The stretch wanted below opens at the line containing "exists s, (s0 ← common_init;" and closes at the line containing "intros o Ho. cbn. rewrite Ho. set_solver.". Please return it exactly, with no other lines.

Stored data entries
====

(* ===== verification/Scheme.v ===== *)
(** * The schemes of the two programs

    internal/common/scheme.go, the [init] functions of the operands that add
    their types to it, the registration of the SSP types in api/, and
    [createScheme] of the template validator. A scheme is the set of Go types
    that were added; a client can only send and receive objects of these. *)

From S2P Require Import Prelude GoRuntime KubeTypes SspTypes KubeClient Common Resource SspController StaticOperands DataSources CommonTemplates TemplateValidatorOperand VmDeleteProtection MetricsOperand VmConsoleProxy VmConsoleProxyProofs OperandPlaces.

Module Scheme.
(** A Go type: import path and name. *)
Notation GoType := (string * string)%type.
Notation Scheme := (gset GoType).

(** The packages with a function that adds their types. *)
Inductive ApiPackage :=
| clientgoscheme | extv1 | internalmeta | sspv1beta2 | sspv1beta3 | osconfv1 | kubevirtv1
| promv1 | cdiv1beta1 | admissionregistrationv1 | routev1 | apiregv1 | templatev1.

#[export] Instance ApiPackage_eq_dec : EqDecision ApiPackage.
Proof. solve_decision. Defined.

(** The types that api/v1beta2 and api/v1beta3 register with their builders. *)
Definition v1beta2_path : string := "kubevirt.io/ssp-operator/api/v1beta2".
Definition v1beta3_path : string := "kubevirt.io/ssp-operator/api/v1beta3".
Definition v1beta2_registered : list GoType := [(v1beta2_path, "SSP"); (v1beta2_path, "SSPList")].
Definition v1beta3_registered : list GoType := [(v1beta3_path, "SSP"); (v1beta3_path, "SSPList")].

(** The Go type of the objects of a kind, as the operator imports it. *)
Definition import_path (k : Kind) : string :=
  match k with
  | KConfigMap | KNamespace | KService | KServiceAccount | KPersistentVolumeClaim => "k8s.io/api/core/v1"
  | KClusterRole | KClusterRoleBinding | KRole | KRoleBinding => "k8s.io/api/rbac/v1"
  | KDaemonSet | KDeployment => "k8s.io/api/apps/v1"
  | KNetworkPolicy => "k8s.io/api/networking/v1"
  | KPodDisruptionBudget => "k8s.io/api/policy/v1"
  | KValidatingWebhookConfiguration | KValidatingAdmissionPolicy | KValidatingAdmissionPolicyBinding =>
      "k8s.io/api/admissionregistration/v1"
  | KRoute => "github.com/openshift/api/route/v1"
  | KTemplate => "github.com/openshift/api/template/v1"
  | KPrometheusRule | KServiceMonitor =>
      "github.com/prometheus-operator/prometheus-operator/pkg/apis/monitoring/v1"
  | KDataSource | KDataImportCron => "kubevirt.io/containerized-data-importer-api/pkg/apis/core/v1beta1"
  | KAPIService => "k8s.io/kube-aggregator/pkg/apis/apiregistration/v1"
  end.
Definition go_type (k : Kind) : GoType := (import_path k, kind_name k).

(** The package that has the type: client-go has those of k8s.io/api. *)
Definition home (k : Kind) : ApiPackage :=
  match k with
  | KRoute => routev1 | KTemplate => templatev1 | KPrometheusRule | KServiceMonitor => promv1
  | KDataSource | KDataImportCron => cdiv1beta1 | KAPIService => apiregv1
  | _ => clientgoscheme
  end.

(** Other types that the controllers and the informers read. *)
Definition virtualMachine : GoType := ("kubevirt.io/api/core/v1", "VirtualMachine").
Definition clusterVersion : GoType := ("github.com/openshift/api/config/v1", "ClusterVersion").
Definition infrastructure : GoType := ("github.com/openshift/api/config/v1", "Infrastructure").
Definition crdType : GoType := ("k8s.io/apiextensions-apiserver/pkg/apis/apiextensions/v1", "CustomResourceDefinition").
Definition persistentVolume : GoType := ("k8s.io/api/core/v1", "PersistentVolume").

(** [AddToScheme] (or [Install]) of every package. *)
Class SchemePackages := {
  AddToScheme : ApiPackage -> Scheme -> option error * Scheme;
  package_types : ApiPackage -> Scheme;
  adds : forall p s, AddToScheme p s = (None, s ∪ package_types p);
  home_types : forall k, go_type k ∈ package_types (home k);
  v1beta2_types : list_to_set v1beta2_registered ⊆ package_types sspv1beta2;
  v1beta3_types : list_to_set v1beta3_registered ⊆ package_types sspv1beta3;
  other_types : virtualMachine ∈ package_types kubevirtv1 /\ clusterVersion ∈ package_types osconfv1 /\
    infrastructure ∈ package_types osconfv1 /\ crdType ∈ package_types extv1 /\
    persistentVolume ∈ package_types clientgoscheme
}.

Section schemes.
Context `{SchemePackages}.

(** [utilruntime.Must(p.AddToScheme(scheme))] *)
Definition Must_add (s : Scheme) (p : ApiPackage) : outcome Scheme :=
  match AddToScheme p s with
  | (Some err, _) => Panic (Error err)
  | (None, s') => Ok s'
  end.

Fixpoint add_all (s : Scheme) (ps : list ApiPackage) : outcome Scheme :=
  match ps with
  | [] => Ok s
  | p :: ps => s ← Must_add s p; add_all s ps
  end.

(** [init] of internal/common. *)
Definition common_init : outcome Scheme :=
  add_all ∅ [clientgoscheme; extv1; internalmeta; sspv1beta2; sspv1beta3; osconfv1; kubevirtv1].

(** The [init] functions of the operands; template-validator has none. *)
Definition metrics_init (s : Scheme) : outcome Scheme := add_all s [promv1].
Definition data_sources_init (s : Scheme) : outcome Scheme := add_all s [cdiv1beta1].
Definition vm_delete_protection_init (s : Scheme) : outcome Scheme := add_all s [admissionregistrationv1].
Definition vm_console_proxy_init (s : Scheme) : outcome Scheme := add_all s [routev1; apiregv1].
Definition common_templates_init (s : Scheme) : outcome Scheme := add_all s [templatev1].

(** [createScheme] of the template validator; [setenv] is the answer of
    [os.Setenv]. *)
Definition createScheme (setenv : option error) : outcome Scheme :=
  s ← add_all ∅ [clientgoscheme; templatev1];
  _ ← match setenv with Some err => Panic (Error err) | None => Ok tt end;
  add_all s [kubevirtv1].

(** The conversion functions of [AddConversionFunctions]: of a CRD only the
    metadata is kept; [Convert] of the scope is used for the items of a list. *)
Record PartialObjectMetadata := mkPartial { pom_TypeMeta : TypeMeta; pom_ObjectMeta : ObjectMeta }.
Definition convertCRD (crd : Object) : PartialObjectMetadata := mkPartial (o_type crd) (o_meta crd).
Fixpoint convertItems {A} (Convert : Object -> outcome A) (items : list Object) : outcome (list A) :=
  match items with
  | [] => Ok []
  | item :: items =>
      p ← Convert item;
      ps ← convertItems Convert items;
      Ok (p :: ps)
  end.

(** ** Correctness *)

Lemma add_all_adds s ps : add_all s ps = Ok (s ∪ ⋃ (package_types <$> ps)).
Proof.
  revert s. induction ps as [|p ps IH]; intros s; cbn.
  - f_equal. set_solver.
  - unfold Must_add. rewrite adds. cbn. rewrite IH. f_equal. set_solver.
Qed.

(** The operator's scheme, whatever the order of the [init] functions of the
    operands. *)
Definition operand_inits : list (Scheme -> outcome Scheme) :=
  [common_templates_init; data_sources_init; metrics_init; vm_console_proxy_init; vm_delete_protection_init].
Definition run_inits (inits : list (Scheme -> outcome Scheme)) : outcome Scheme :=
  s ← common_init; foldl (fun m init => s ← m; init s) (Ok s) inits.

Definition adds_packages (init : Scheme -> outcome Scheme) (ps : list ApiPackage) : Prop :=
  forall s, init s = Ok (s ∪ ⋃ (package_types <$> ps)).

Lemma run_adds inits pss s :
  Forall2 adds_packages inits pss ->
  foldl (fun m init => s ← m; init s) (Ok s) inits = Ok (s ∪ ⋃ (package_types <$> concat pss)).
Proof.
  intros Hp. revert s. induction Hp as [|init ps inits pss Hi _ IH]; intros s; cbn.
  - f_equal. set_solver.
  - rewrite Hi, IH. f_equal. rewrite fmap_app, union_list_app_L. set_solver.
Qed.

Lemma operand_inits_add : Forall2 adds_packages operand_inits
  [[templatev1]; [cdiv1beta1]; [promv1]; [routev1; apiregv1]; [admissionregistrationv1]].
Proof. repeat constructor; intros s; apply add_all_adds. Qed.

Lemma inits_commute s inits inits' :
  inits ≡ₚ inits' -> Forall (fun init => exists ps, adds_packages init ps) inits ->
  foldl (fun m init => s ← m; init s) (Ok s) inits = foldl (fun m init => s ← m; init s) (Ok s) inits'.
Proof.
  intros Hp. revert s. induction Hp as [|i l l' _ IH|i j l|l1 l2 l3 H1 IH1 _ IH2]; intros s Hf; [done|..].
  - apply Forall_cons in Hf as [[ps Hi] Hf]. cbn. rewrite Hi. by apply IH.
  - apply Forall_cons in Hf as [[ps Hi] Hf]. apply Forall_cons in Hf as [[qs Hj] _]. cbn.
    rewrite Hi, Hj. cbn. rewrite Hi, Hj. do 2 f_equal. set_solver.
  - rewrite IH1 by done. apply IH2. by rewrite <- H1.
Qed.

(** Every type that the operator handles is registered, in whatever order the
    packages of the operands are initialised. *)
Theorem operator_scheme_complete inits :
  inits ≡ₚ operand_inits ->
  exists s, run_inits inits = Ok s /\ (forall k, go_type k ∈ s) /\
    (v1beta2_path, "SSP") ∈ s /\ (v1beta3_path, "SSP") ∈ s /\ virtualMachine ∈ s /\
    clusterVersion ∈ s /\ infrastructure ∈ s /\ crdType ∈ s /\ persistentVolume ∈ s.
Proof.
  intros Hp. unfold run_inits, common_init. rewrite add_all_adds. cbn [mbind outcome_bind].
  rewrite (inits_commute _ _ _ Hp).
  2: { rewrite Hp. repeat apply Forall_cons_2; [..|apply Forall_nil_2]; eexists; intros s; apply add_all_adds. }
  rewrite (run_adds _ _ _ operand_inits_add). eexists. split; [done|].
  pose proof v1beta2_types as H2. pose proof v1beta3_types as H3. pose proof other_types as Ho. cbn in *.
  split; [|set_solver]. intros k. pose proof (home_types k) as Hk. destruct k; cbn in *; set_solver.
Qed.

(** The types of an operand: those that it watches, and those of the objects
    that it reads and writes. *)
Definition operand_types (types : list WatchType) (g : Signature) : list Kind :=
  (wt_Object <$> types) ++ (sig_names g).*1 ++ sig_kinds g.

Lemma types_registered ps types g :
  Forall (fun k => home k ∈ clientgoscheme :: ps) (operand_types types g) ->
  exists s, (s0 ← common_init; add_all s0 ps) = Ok s /\ forall k, k ∈ operand_types types g -> go_type k ∈ s.
Proof.
  unfold common_init. rewrite add_all_adds. cbn [mbind outcome_bind]. rewrite add_all_adds.
  intros Hf. eexists. split; [done|]. intros k Hk. rewrite Forall_forall in Hf.
  pose proof (home_types k) as Ht. specialize (Hf k Hk). apply elem_of_cons in Hf as [E|Hp].
  - rewrite E in Ht. set_solver.
  - apply elem_of_union. right. apply elem_of_union_list. exists (package_types (home k)).
    split; [by apply list_elem_of_fmap_2|done].
Qed.

Ltac at_home := apply types_registered, (bool_decide_eq_true_1 (Forall _ _)); vm_compute; reflexivity.

Lemma proxy_types_home v :
  VmConsoleProxyProofs.typed v ->
  Forall (fun k => home k ∈ [clientgoscheme; routev1; apiregv1])
    (operand_types (VmConsoleProxy.watchTypes ++ VmConsoleProxy.watchClusterTypes) (proxy_signature v)).
Proof.
  intros [H1 H2 H3 H4 H5 H6 H7 H8]. apply Forall_app. split; [by apply (bool_decide_eq_true_1 (Forall _ _))|].
  cbn [sig_kinds sig_names proxy_signature]. rewrite app_nil_r, !fmap_app. repeat (apply Forall_app; split).
  - by apply (bool_decide_eq_true_1 (Forall _ _)).
  - cbn. rewrite H1, H3, H4, H5, H6, H7, H8. by apply (bool_decide_eq_true_1 (Forall _ _)).
  - rewrite <- list_fmap_compose. apply Forall_fmap. eapply Forall_impl; [exact H2|].
    intros o Ho. cbn. rewrite Ho. set_solver.
  - by apply (bool_decide_eq_true_1 (Forall _ _)).
Qed.

(** Every operand depends for its types on nothing but internal/common and its
    own package: with these two initialised, the types that it watches, reads
    and writes are registered. *)
Theorem operand_types_registered v :
  VmConsoleProxyProofs.typed v ->
  Forall (fun '(init, types, g) => exists s,
      (s0 ← common_init; init s0) = Ok s /\ forall k, k ∈ operand_types types g -> go_type k ∈ s)
    [ (data_sources_init, DataSources.watchClusterTypes, sources_signature);
      (vm_delete_protection_init, VmDeleteProtection.watchClusterTypes, protection_signature);
      (metrics_init, MetricsOperand.watchTypes ++ MetricsOperand.watchClusterTypes, metrics_signature);
      (fun s => Ok s, TemplateValidatorOperand.watchTypes ++ TemplateValidatorOperand.watchClusterTypes,
       validator_signature);
      (common_templates_init, [mkWatchType KTemplate "" false], templates_signature);
      (vm_console_proxy_init, VmConsoleProxy.watchTypes ++ VmConsoleProxy.watchClusterTypes, proxy_signature v) ].
Proof.
  intros Hv. repeat apply Forall_cons_2; [..|apply Forall_nil_2].
  - at_home.
  - at_home.
  - at_home.
  - change (fun s : Scheme => Ok s) with (fun s => add_all s []). at_home.
  - at_home.
  - apply types_registered, proxy_types_home, Hv.
Qed.

(** The scheme of the template validator has the types of its informers; that the
    environment variable cannot be set stops the program. *)
Theorem createScheme_types setenv :
  match createScheme setenv with
  | Ok s => setenv = None /\ go_type KTemplate ∈ s /\ virtualMachine ∈ s
  | Err _ => False
  | Panic _ => setenv <> None
  end.
Proof.
  unfold createScheme. rewrite add_all_adds. cbn [mbind outcome_bind]. destruct setenv as [err|]; [done|].
  cbn [mbind outcome_bind]. rewrite add_all_adds. pose proof (home_types KTemplate) as Ht.
  pose proof other_types as (Hv & _). split; [done|]. cbn in *. set_solver.
Qed.

(** Items are converted in order; the first failure is the result. *)
Lemma convertItems_spec {A} (Convert : Object -> outcome A) items :
  (forall ps, convertItems Convert items = Ok ps <-> Forall2 (fun i p => Convert i = Ok p) items ps) /\
  convertItems (fun o => Ok (convertCRD o)) items = Ok (convertCRD <$> items).
Proof.
  split; [|by induction items as [|i items IH]; cbn; rewrite ?IH].
  induction items as [|i items IH]; intros ps; cbn.
  - split; [by intros [= <-]|by inversion 1].
  - rewrite outcome_bind_Ok. setoid_rewrite outcome_bind_Ok. setoid_rewrite IH. split.
    + intros (p & Hi & qs & Hq & [= <-]). by constructor.
    + inversion 1 as [|? p ? qs Hi Hq]; subst. exists p. split; [done|]. by exists qs.
Qed.
End schemes.

(** ** Packages with exactly these types *)

Module SchemeWitness.
Definition all_kinds : list Kind :=
  [KConfigMap; KNamespace; KService; KServiceAccount; KClusterRole; KClusterRoleBinding; KRole; KRoleBinding;
   KDaemonSet; KDeployment; KRoute; KPrometheusRule; KServiceMonitor; KNetworkPolicy; KTemplate; KDataSource;
   KDataImportCron; KPersistentVolumeClaim; KPodDisruptionBudget; KValidatingWebhookConfiguration;
   KValidatingAdmissionPolicy; KValidatingAdmissionPolicyBinding; KAPIService].
Definition types (p : ApiPackage) : Scheme :=
  list_to_set (go_type <$> filter (fun k => home k = p) all_kinds) ∪
  match p with
  | clientgoscheme => {[ persistentVolume ]}
  | extv1 => {[ crdType ]}
  | sspv1beta2 => list_to_set v1beta2_registered
  | sspv1beta3 => list_to_set v1beta3_registered
  | osconfv1 => {[ clusterVersion; infrastructure ]}
  | kubevirtv1 => {[ virtualMachine ]}
  | _ => ∅
  end.

Definition packages : SchemePackages.
Proof.
  refine {| AddToScheme := fun p s => (None, s ∪ types p); package_types := types |}.
  - done.
  - intros k. apply elem_of_union. left. apply elem_of_list_to_set, list_elem_of_fmap_2, list_elem_of_filter.
    split; [done|]. apply (bool_decide_eq_true_1 (_ ∈ _)). by destruct k.
  - apply union_subseteq_r.
  - apply union_subseteq_r.
  - unfold types. set_solver.
Defined.

Lemma operand_types_registered_witness :
  exists s, (s0 ← common_init (H := packages); vm_console_proxy_init (H := packages) s0) = Ok s /\
    go_type KRoute ∈ s /\ go_type KAPIService ∈ s.
Proof.
  pose proof (operand_types_registered (H := packages) VmConsoleProxyProofs.ProxyWitness.proxy
    VmConsoleProxyProofs.ProxyWitness.proxy_typed) as Hall.
  do 5 (apply Forall_cons in Hall as [_ Hall]). apply Forall_cons in Hall as [(s & E & Hs) _].
  exists s. split; [exact E|].
  split; apply Hs, (bool_decide_eq_true_1 (_ ∈ _)); vm_compute; reflexivity.
Defined.
End SchemeWitness.
End Scheme.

====

◆ **Solution to this task**
  exists s, (s0 ← common_init; add_all s0 ps) = Ok s /\ forall k, k ∈ operand_types types g -> go_type k ∈ s.
Proof.
  unfold common_init. rewrite add_all_adds. cbn [mbind outcome_bind]. rewrite add_all_adds.
  intros Hf. eexists. split; [done|]. intros k Hk. rewrite Forall_forall in Hf.
  pose proof (home_types k) as Ht. specialize (Hf k Hk). apply elem_of_cons in Hf as [E|Hp].
  - rewrite E in Ht. set_solver.
  - apply elem_of_union. right. apply elem_of_union_list. exists (package_types (home k)).
    split; [by apply list_elem_of_fmap_2|done].
Qed.

Ltac at_home := apply types_registered, (bool_decide_eq_true_1 (Forall _ _)); vm_compute; reflexivity.

Lemma proxy_types_home v :
  VmConsoleProxyProofs.typed v ->
  Forall (fun k => home k ∈ [clientgoscheme; routev1; apiregv1])
    (operand_types (VmConsoleProxy.watchTypes ++ VmConsoleProxy.watchClusterTypes) (proxy_signature v)).
Proof.
  intros [H1 H2 H3 H4 H5 H6 H7 H8]. apply Forall_app. split; [by apply (bool_decide_eq_true_1 (Forall _ _))|].
  cbn [sig_kinds sig_names proxy_signature]. rewrite app_nil_r, !fmap_app. repeat (apply Forall_app; split).
  - by apply (bool_decide_eq_true_1 (Forall _ _)).
  - cbn. rewrite H1, H3, H4, H5, H6, H7, H8. by apply (bool_decide_eq_true_1 (Forall _ _)).
  - rewrite <- list_fmap_compose. apply Forall_fmap. eapply Forall_impl; [exact H2|].
    intros o Ho. cbn. rewrite Ho. set_solver.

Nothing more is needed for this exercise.